J _θ 、J _ψ respectively, the four-rotor unmanned plane is in a body coordinate system o _B x _B y _B z _B Moment of inertia, Δ, for roll, pitch, yaw motions _v ＝[Δ _v1 ,Δ _v2 ,Δ _v3 ] ^T And Δ _ω ＝[Δ _ω1 ,Δ _ω2 ,Δ _ω3 ] ^T The four-rotor unmanned aerial vehicle is characterized in that bounded environment interference is received by a position ring and an attitude ring corresponding to the four-rotor unmanned aerial vehicle under a three-dimensional coordinate.

Step A2, according to the four-rotor unmanned aerial vehicle in an inertial coordinate system O _e X _e Y _e Z _e Position vector X in _P ＝[X _P,1 ,X _P,2 ,X _P,3 ] ^T Combined with moving object in inertial coordinate system O _e X _e Y _e Z _e Position vector X in _tP ＝[X _P,t1 ,X _P,t2 ,X _P,t3 ] ^T And constructing the relative distance of corresponding coordinates between the quad-rotor unmanned aerial vehicle and the moving target

Step A3, constructing the position deviation of the corresponding coordinates between the quad-rotor unmanned aerial vehicle and the moving target

Step A4, constructing a relative kinematics equation of corresponding coordinates between the quad-rotor unmanned aerial vehicle and the moving target

Namely a four-rotor unmanned aerial vehicle target tracking basic model.

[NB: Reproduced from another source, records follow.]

Fixpoint pop_batch_loop (rb : ringbuf_t) (buf : list Z) (item_size i : Z) (todo : nat)
  : option (list Z) :=
  match todo with
  | O => Some buf
  | S todo' =>
      b ← memcpy_obj buf (Z.to_nat (i * item_size))
            (drop (Z.to_nat (slot_offset rb (u64 (rb_read_idx rb + i)))) (rb_data rb))
            (Z.to_nat item_size);
      pop_batch_loop rb b item_size (i + 1) todo'
  end.

Definition ringbuf_pop_batch (rb : ringbuf_t) (buf : list Z) (item_size n : Z)
  : option (Z * list Z * ringbuf_t) :=
  let ridx := rb_read_idx rb in
  let widx := rb_write_idx rb in
  let avail := u32 (u64 (widx - ridx)) in
  let n := if avail <? n then avail else n in
  if rb_slot_size rb <? item_size then Some (0, buf, rb)
  else
    b ← pop_batch_loop rb buf item_size 0 (Z.to_nat n);
    Some (n, b, rb_set_read rb (u64 (ridx + n))).

Definition ringbuf_used (rb : ringbuf_t) : Z :=
  let d := u32 (u64 (rb_write_idx rb - rb_read_idx rb)) in
  if d <? rb_slot_count rb then d else rb_slot_count rb.

Definition ringbuf_free (rb : ringbuf_t) : Z := u32 (rb_slot_count rb - ringbuf_used rb).

Definition ringbuf_empty (rb : ringbuf_t) : bool := rb_write_idx rb =? rb_read_idx rb.

Definition ringbuf_full (rb : ringbuf_t) : bool := ringbuf_used rb =? rb_slot_count rb.

(** ** Well-formed rings and the queue they hold *)

(** A ring as [ringbuf_init] leaves it and as the operations keep it: a valid
    header of 32-bit fields, a data area of the right size, 64-bit indices at
    most [slot_count] apart (the difference wraps with the indices). *)
Record ringbuf_wf (rb : ringbuf_t) : Prop := {
  wf_valid : ringbuf_valid (Some rb) = true;
  wf_ss : 0 <= rb_slot_size rb < 2 ^ 32;
  wf_sc : 0 <= rb_slot_count rb < 2 ^ 32;
  wf_data : Z.of_nat (length (rb_data rb)) = rb_slot_size rb * rb_slot_count rb;
  wf_w : 0 <= rb_write_idx rb < 2 ^ 64;
  wf_r : 0 <= rb_read_idx rb < 2 ^ 64;
  wf_used : u64 (rb_write_idx rb - rb_read_idx rb) <= rb_slot_count rb;
}.

(** The bytes of the slot of index [idx]. *)
Definition slot (rb : ringbuf_t) (idx : Z) : list Z :=
  slice (Z.to_nat (slot_offset rb idx)) (Z.to_nat (rb_slot_size rb)) (rb_data rb).

Definition used (rb : ringbuf_t) : nat := Z.to_nat (u64 (rb_write_idx rb - rb_read_idx rb)).

(** The abstract queue: slots [read_idx .. write_idx), oldest first. *)
Definition contents (rb : ringbuf_t) : list (list Z) :=
  map (fun k => slot rb (u64 (rb_read_idx rb + Z.of_nat k))) (seq 0 (used rb)).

And B, constructing an error dynamic equation between the speed component and the speed navigation vector of the quad-rotor unmanned aerial vehicle according to a target tracking basic model of the quad-rotor unmanned aerial vehicle and by combining a vector field constructed by using a Lyapunov stability principle, and then entering the step C.

In practical applications, the step B specifically executes the following steps B1 to B4.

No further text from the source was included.